Une figure peut avoir la même forme sans être l’image directe par homothétie si les correspondances entre les sommets ne sont pas respectées. Dans mes corrections, le piège classique consiste à utiliser le bon coefficient sur le mauvais segment. Je recommande donc de nommer clairement les points homologues avant tout calcul.
Autre confusion fréquente, le rapport négatif ne signifie pas que les longueurs deviennent négatives. Les distances restent positives ; le signe sert uniquement à décrire l’orientation par rapport au centre. Pour les mesures, on emploie donc |k|, tandis que la relation vectorielle conserve le signe de k.

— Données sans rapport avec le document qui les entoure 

(** The loop of [coldtrace_writer_close] on a well-formed page. *)
Lemma close_page_spec c o cbs ls w :
  closing_ok c → trace_wf o → loop_ok o ls →
  ∃ ls' w', close_loop (S (Z.to_nat (cg_size c / 8))) cbs (default [] (array o))
      (Z.of_nat (cg_tid c)) (cg_page c) (iter_init 0 (cg_size c)) ls w = Ret (ls', w') ∧
    loop_ok o ls' ∧ extends (ls_vals ls) (ls_vals ls') ∧
    (ls_failed ls' = false → passed o ls ls' (cg_entries c)).
Proof.
  intros [_ Hpage Hsz Hb He] Ho Hls. unfold frag_bytes in *.
  pose proof length_header_bytes as Hh. rewrite length_app in Hsz.
  rewrite <- (take_drop (Z.to_nat (cg_size c)) (cg_page c)), Hpage, <- app_assoc.
  unfold iter_init, sizeof_version_header. rewrite u64_id by ulia.
  replace (0 + 8) with (len header_bytes) by lia.
  apply close_loop_spec; [done|done|lia|lia| |done].
  assert ((cg_size c - 8) / 8 <= cg_size c / 8) by (apply Z.div_le_mono; lia).
  pose proof (Z.div_pos (cg_size c) 8). lia.
Qed.

Lemma validate_page c : closing_ok c → validate_coldtrace_version_header (cg_page c) = Ret true.
Proof.
  intros [_ Hpage _ _ _]. unfold validate_coldtrace_version_header.
  rewrite <- (take_drop (Z.to_nat (cg_size c)) (cg_page c)), Hpage. unfold frag_bytes.
  rewrite <- app_assoc. destruct (current_header_accepted (encode_all (cg_entries c) ++
    drop (Z.to_nat (cg_size c)) (cg_page c))) as (h & -> & Hv). simpl. by rewrite Hv.
Qed.

(** The iterator a page starts with. *)
Lemma init_spec o it :
  trace_wf o → xi_e it = None ∨ it_at o it →
  ∃ it0, match xi_e it, array o with
         | None, Some e => init_expected_entry_iterator e
         | _, _ => Ret it
         end = Ret it0 ∧ it_at o it0 ∧
    (∀ vals es, match o, xi_e it with
       | Some xs, Some _ => progress vals (terminated xs) it es
       | Some _, None => es = []
       | None, _ => True
       end → progress_at vals o it0 es).
Proof.
  intros Ho Hit. destruct o as [xs|]; simpl.
  2: { exists it. split; [by destruct (xi_e it)|]. split; [by destruct Hit|done]. }
  destruct (xi_e it) as [p|] eqn:Ep.
  - exists it. split; [done|]. split; [by destruct Hit|done].
  - destruct (lookup_lt_is_Some_2 (terminated xs) 0) as [x Hx].
    { unfold terminated. rewrite length_app. simpl. lia. }
    exists (load_it x 0). unfold init_expected_entry_iterator. rewrite Hx. split; [done|].
    split; [by apply load_it_ok|]. intros vals es ->.
    by apply (load_it_progress xs Ho vals 0 x []).
Qed.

Pourquoi cette transformation est utile en géométrie
L’homothétie relie une construction visuelle à des calculs de proportionnalité. Elle intervient dans les plans à l’échelle, les maquettes, les agrandissements de figures, les cartes et certaines démonstrations de géométrie. Dans tous ces cas, le même principe reste actif : la forme est conservée, mais les dimensions changent selon un facteur précis.
Elle aide aussi à comprendre la similitude des triangles. Deux triangles peuvent avoir des côtés parallèles ou des angles égaux tout en ayant des tailles différentes ; l’homothétie explique alors comment passer de l’un à l’autre lorsque les points correspondants sont correctement associés.
Pour résoudre un exercice, je cherche d’abord trois éléments très simples : le centre, le rapport et les points homologues. Une fois ces trois informations identifiées, la plupart des calculs deviennent une application directe de la relation ⃗OM′ = k × ⃗OM.
Le bon réflexe pour ne plus confondre agrandissement et mesure
Retenez cette règle courte : une homothétie multiplie les longueurs par |k|, les périmètres par |k|, les aires par k² et les volumes par |k|³. Le signe de k ne change pas les dimensions, mais indique de quel côté du centre se place l’image.
Si un résultat paraît incohérent, revenez au dessin. Un point image doit être aligné avec le centre et son antécédent, et deux rapports calculés sur des segments correspondants doivent coïncider. Cette double vérification, géométrique puis numérique, suffit généralement à repérer l’erreur avant qu’elle ne se propage.